[Saved data entries]
Segment Open
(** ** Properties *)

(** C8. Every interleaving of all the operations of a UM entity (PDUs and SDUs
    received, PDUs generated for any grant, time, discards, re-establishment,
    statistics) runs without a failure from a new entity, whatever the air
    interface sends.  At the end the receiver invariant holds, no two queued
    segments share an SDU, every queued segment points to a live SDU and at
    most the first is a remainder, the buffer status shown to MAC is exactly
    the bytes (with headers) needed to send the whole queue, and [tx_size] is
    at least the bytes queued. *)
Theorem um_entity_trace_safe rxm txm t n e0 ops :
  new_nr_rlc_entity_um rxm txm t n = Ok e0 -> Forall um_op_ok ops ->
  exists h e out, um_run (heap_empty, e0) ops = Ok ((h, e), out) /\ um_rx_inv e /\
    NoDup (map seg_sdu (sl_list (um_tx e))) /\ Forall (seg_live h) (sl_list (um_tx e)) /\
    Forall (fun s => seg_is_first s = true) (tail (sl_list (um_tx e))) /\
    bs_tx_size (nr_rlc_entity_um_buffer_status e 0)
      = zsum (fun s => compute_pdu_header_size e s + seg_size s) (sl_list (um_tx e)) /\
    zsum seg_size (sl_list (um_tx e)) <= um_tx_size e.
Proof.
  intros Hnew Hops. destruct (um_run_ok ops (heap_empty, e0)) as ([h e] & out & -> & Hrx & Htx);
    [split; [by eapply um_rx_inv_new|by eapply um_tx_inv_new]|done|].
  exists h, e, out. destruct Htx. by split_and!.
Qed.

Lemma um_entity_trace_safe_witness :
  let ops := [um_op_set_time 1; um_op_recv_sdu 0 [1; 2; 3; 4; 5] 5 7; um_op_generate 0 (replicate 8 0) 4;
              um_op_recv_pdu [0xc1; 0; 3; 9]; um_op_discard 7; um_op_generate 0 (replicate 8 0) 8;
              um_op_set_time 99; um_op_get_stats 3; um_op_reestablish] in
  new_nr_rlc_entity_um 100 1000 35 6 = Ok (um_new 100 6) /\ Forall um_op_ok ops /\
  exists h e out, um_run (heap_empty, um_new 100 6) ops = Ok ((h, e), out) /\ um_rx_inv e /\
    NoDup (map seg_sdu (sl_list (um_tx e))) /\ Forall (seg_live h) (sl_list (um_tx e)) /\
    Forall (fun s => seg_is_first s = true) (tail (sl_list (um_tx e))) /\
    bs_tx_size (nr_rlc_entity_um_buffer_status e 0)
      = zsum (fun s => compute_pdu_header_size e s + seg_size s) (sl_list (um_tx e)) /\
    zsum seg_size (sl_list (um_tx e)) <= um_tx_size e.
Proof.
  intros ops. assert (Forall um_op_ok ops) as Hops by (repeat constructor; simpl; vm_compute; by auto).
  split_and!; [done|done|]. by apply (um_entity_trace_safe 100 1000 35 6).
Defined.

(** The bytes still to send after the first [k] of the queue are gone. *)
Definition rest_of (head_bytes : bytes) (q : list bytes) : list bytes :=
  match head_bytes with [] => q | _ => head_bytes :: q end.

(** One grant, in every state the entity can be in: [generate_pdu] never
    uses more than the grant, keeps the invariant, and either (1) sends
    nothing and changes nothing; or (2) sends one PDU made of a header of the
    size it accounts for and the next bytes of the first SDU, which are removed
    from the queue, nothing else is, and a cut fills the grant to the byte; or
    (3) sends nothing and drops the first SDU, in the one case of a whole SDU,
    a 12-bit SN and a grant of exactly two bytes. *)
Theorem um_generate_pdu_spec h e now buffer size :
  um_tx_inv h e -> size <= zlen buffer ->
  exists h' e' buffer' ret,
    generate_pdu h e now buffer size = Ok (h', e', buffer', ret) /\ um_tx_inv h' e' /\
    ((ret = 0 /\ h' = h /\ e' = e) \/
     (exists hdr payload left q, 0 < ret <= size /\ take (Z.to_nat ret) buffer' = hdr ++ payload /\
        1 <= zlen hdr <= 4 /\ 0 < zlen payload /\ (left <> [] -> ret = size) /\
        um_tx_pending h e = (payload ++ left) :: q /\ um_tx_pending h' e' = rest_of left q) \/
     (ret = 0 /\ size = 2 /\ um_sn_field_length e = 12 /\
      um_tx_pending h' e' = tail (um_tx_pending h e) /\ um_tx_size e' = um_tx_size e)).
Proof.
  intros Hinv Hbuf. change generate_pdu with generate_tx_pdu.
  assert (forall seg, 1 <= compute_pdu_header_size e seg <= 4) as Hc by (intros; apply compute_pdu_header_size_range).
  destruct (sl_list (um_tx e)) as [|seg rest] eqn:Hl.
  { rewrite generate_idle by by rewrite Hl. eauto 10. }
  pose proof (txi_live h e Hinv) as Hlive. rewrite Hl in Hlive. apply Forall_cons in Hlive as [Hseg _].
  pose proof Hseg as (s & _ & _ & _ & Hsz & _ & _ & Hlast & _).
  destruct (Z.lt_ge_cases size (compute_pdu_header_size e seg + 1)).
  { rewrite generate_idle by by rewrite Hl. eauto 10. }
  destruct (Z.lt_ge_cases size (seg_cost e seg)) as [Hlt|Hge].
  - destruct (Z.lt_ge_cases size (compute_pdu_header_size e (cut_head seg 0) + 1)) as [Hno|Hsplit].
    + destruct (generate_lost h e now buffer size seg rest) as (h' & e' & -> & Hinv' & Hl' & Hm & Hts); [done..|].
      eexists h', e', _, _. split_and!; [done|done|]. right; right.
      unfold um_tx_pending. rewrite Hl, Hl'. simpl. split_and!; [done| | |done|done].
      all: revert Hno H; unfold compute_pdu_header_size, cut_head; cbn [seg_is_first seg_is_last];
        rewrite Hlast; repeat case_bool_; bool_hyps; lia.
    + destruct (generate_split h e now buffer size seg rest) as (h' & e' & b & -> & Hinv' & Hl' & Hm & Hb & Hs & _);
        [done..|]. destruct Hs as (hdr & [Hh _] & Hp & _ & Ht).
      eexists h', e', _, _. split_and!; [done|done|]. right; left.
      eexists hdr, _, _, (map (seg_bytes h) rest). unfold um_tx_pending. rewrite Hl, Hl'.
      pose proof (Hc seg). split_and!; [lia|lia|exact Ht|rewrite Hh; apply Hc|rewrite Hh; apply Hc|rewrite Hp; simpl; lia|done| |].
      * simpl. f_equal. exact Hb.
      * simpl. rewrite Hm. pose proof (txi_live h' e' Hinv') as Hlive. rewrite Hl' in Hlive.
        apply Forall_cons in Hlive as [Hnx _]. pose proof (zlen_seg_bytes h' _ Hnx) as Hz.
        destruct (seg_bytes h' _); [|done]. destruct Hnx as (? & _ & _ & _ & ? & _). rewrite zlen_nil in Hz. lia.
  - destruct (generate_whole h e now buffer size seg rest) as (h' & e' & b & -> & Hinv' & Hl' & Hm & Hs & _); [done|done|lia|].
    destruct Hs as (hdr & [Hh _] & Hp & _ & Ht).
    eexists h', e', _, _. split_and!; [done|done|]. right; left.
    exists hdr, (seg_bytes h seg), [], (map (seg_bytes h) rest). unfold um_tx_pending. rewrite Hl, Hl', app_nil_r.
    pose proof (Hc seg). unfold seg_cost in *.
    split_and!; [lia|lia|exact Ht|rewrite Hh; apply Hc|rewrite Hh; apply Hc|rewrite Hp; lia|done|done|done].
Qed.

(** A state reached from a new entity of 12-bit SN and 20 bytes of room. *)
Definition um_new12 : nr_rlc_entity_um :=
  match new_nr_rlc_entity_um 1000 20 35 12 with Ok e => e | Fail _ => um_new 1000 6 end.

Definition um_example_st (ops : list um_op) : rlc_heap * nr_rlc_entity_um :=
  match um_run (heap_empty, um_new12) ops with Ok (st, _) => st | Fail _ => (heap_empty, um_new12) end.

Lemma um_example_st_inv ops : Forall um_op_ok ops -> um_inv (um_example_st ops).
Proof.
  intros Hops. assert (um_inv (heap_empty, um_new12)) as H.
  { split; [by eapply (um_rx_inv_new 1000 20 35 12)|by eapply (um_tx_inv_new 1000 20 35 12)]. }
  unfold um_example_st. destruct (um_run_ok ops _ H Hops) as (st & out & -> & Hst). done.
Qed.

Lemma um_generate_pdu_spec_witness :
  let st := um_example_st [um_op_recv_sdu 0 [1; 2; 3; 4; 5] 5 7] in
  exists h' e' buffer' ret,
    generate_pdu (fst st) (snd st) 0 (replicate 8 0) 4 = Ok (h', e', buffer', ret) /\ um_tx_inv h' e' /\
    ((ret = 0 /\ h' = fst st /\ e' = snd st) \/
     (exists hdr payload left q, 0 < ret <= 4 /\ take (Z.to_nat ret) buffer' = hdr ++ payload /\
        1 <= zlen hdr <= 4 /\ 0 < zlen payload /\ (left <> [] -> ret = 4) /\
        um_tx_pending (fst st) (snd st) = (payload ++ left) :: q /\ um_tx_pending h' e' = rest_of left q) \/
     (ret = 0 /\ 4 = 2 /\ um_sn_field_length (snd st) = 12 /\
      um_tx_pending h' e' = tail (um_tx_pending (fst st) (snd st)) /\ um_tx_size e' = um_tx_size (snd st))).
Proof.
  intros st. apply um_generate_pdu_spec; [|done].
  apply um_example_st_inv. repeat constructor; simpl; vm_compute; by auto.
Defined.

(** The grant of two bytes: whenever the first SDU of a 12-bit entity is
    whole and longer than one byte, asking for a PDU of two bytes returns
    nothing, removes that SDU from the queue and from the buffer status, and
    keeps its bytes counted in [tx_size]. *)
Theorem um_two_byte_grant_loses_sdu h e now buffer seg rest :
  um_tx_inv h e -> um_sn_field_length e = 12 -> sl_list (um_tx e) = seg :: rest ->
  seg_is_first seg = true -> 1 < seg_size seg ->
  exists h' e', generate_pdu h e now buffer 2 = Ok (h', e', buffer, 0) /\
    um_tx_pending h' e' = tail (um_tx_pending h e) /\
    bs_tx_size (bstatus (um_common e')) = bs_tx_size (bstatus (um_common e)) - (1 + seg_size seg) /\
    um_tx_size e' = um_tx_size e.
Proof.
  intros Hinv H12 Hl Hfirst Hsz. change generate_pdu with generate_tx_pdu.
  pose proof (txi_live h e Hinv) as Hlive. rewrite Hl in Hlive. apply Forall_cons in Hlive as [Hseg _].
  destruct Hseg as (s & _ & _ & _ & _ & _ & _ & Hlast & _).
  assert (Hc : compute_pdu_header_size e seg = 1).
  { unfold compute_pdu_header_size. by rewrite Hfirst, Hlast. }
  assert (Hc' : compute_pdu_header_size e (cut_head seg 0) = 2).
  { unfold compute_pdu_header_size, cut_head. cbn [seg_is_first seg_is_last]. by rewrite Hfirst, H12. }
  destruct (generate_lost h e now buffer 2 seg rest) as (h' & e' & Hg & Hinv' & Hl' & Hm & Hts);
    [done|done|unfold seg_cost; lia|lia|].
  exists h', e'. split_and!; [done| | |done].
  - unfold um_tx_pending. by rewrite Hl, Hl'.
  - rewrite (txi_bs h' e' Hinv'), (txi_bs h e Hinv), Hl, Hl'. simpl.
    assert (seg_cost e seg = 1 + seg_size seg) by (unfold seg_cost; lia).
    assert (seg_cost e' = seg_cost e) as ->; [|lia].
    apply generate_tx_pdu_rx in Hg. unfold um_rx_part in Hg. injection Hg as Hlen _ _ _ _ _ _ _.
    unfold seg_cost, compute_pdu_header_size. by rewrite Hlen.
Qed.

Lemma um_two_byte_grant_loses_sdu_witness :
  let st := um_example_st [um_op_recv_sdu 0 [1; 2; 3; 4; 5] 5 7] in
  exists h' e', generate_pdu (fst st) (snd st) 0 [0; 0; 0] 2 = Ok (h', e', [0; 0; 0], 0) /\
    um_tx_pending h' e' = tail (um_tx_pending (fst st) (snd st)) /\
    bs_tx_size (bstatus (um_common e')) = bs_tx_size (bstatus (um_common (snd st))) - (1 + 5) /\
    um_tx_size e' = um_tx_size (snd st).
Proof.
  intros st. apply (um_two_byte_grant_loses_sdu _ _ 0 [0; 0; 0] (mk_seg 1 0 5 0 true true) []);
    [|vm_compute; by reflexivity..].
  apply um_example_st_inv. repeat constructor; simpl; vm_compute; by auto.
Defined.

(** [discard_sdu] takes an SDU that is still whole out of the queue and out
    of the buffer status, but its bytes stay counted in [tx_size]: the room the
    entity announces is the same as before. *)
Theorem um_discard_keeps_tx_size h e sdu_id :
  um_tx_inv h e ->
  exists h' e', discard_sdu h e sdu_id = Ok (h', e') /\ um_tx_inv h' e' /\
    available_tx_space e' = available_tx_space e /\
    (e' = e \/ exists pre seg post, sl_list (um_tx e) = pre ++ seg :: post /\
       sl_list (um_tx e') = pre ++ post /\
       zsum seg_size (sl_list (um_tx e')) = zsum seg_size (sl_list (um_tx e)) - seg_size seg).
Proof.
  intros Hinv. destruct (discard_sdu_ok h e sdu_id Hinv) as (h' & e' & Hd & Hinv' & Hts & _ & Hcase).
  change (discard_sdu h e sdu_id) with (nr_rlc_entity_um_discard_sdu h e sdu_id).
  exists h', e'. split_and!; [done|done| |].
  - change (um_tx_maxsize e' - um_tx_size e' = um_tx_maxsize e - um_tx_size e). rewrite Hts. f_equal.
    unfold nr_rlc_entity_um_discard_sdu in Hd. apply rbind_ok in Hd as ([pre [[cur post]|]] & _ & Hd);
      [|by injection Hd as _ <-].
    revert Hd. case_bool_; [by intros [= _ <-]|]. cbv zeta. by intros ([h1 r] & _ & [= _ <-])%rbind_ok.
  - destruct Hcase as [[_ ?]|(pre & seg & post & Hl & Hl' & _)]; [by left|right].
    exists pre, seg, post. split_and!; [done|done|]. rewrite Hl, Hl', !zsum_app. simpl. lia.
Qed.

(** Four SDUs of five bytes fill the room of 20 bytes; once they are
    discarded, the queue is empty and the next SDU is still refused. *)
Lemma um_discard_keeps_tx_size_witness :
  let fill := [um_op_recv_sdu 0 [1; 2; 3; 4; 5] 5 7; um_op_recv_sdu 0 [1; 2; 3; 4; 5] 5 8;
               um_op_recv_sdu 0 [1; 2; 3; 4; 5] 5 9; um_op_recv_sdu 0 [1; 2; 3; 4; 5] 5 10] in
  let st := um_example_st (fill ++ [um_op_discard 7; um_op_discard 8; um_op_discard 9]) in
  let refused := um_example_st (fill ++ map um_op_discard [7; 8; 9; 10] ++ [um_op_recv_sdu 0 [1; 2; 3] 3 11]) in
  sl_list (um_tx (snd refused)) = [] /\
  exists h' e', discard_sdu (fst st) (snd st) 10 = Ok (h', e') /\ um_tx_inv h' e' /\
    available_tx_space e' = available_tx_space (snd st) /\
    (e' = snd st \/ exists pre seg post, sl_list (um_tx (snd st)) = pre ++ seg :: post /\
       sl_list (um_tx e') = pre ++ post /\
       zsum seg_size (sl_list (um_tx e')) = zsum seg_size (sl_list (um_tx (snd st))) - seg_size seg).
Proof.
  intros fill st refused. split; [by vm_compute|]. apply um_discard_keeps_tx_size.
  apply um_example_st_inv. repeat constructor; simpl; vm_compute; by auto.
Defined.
Segment Closed
WHAT IS REQUIRED = Beginning with the top line of the data above, output every line exactly until the one that contains "[split; [by eapply", and include that one too.

OUTPUT BELOW =
(** ** Properties *)

(** C8. Every interleaving of all the operations of a UM entity (PDUs and SDUs
    received, PDUs generated for any grant, time, discards, re-establishment,
    statistics) runs without a failure from a new entity, whatever the air
    interface sends.  At the end the receiver invariant holds, no two queued
    segments share an SDU, every queued segment points to a live SDU and at
    most the first is a remainder, the buffer status shown to MAC is exactly
    the bytes (with headers) needed to send the whole queue, and [tx_size] is
    at least the bytes queued. *)
Theorem um_entity_trace_safe rxm txm t n e0 ops :
  new_nr_rlc_entity_um rxm txm t n = Ok e0 -> Forall um_op_ok ops ->
  exists h e out, um_run (heap_empty, e0) ops = Ok ((h, e), out) /\ um_rx_inv e /\
    NoDup (map seg_sdu (sl_list (um_tx e))) /\ Forall (seg_live h) (sl_list (um_tx e)) /\
    Forall (fun s => seg_is_first s = true) (tail (sl_list (um_tx e))) /\
    bs_tx_size (nr_rlc_entity_um_buffer_status e 0)
      = zsum (fun s => compute_pdu_header_size e s + seg_size s) (sl_list (um_tx e)) /\
    zsum seg_size (sl_list (um_tx e)) <= um_tx_size e.
Proof.
  intros Hnew Hops. destruct (um_run_ok ops (heap_empty, e0)) as ([h e] & out & -> & Hrx & Htx);
    [split; [by eapply um_rx_inv_new|by eapply um_tx_inv_new]|done|].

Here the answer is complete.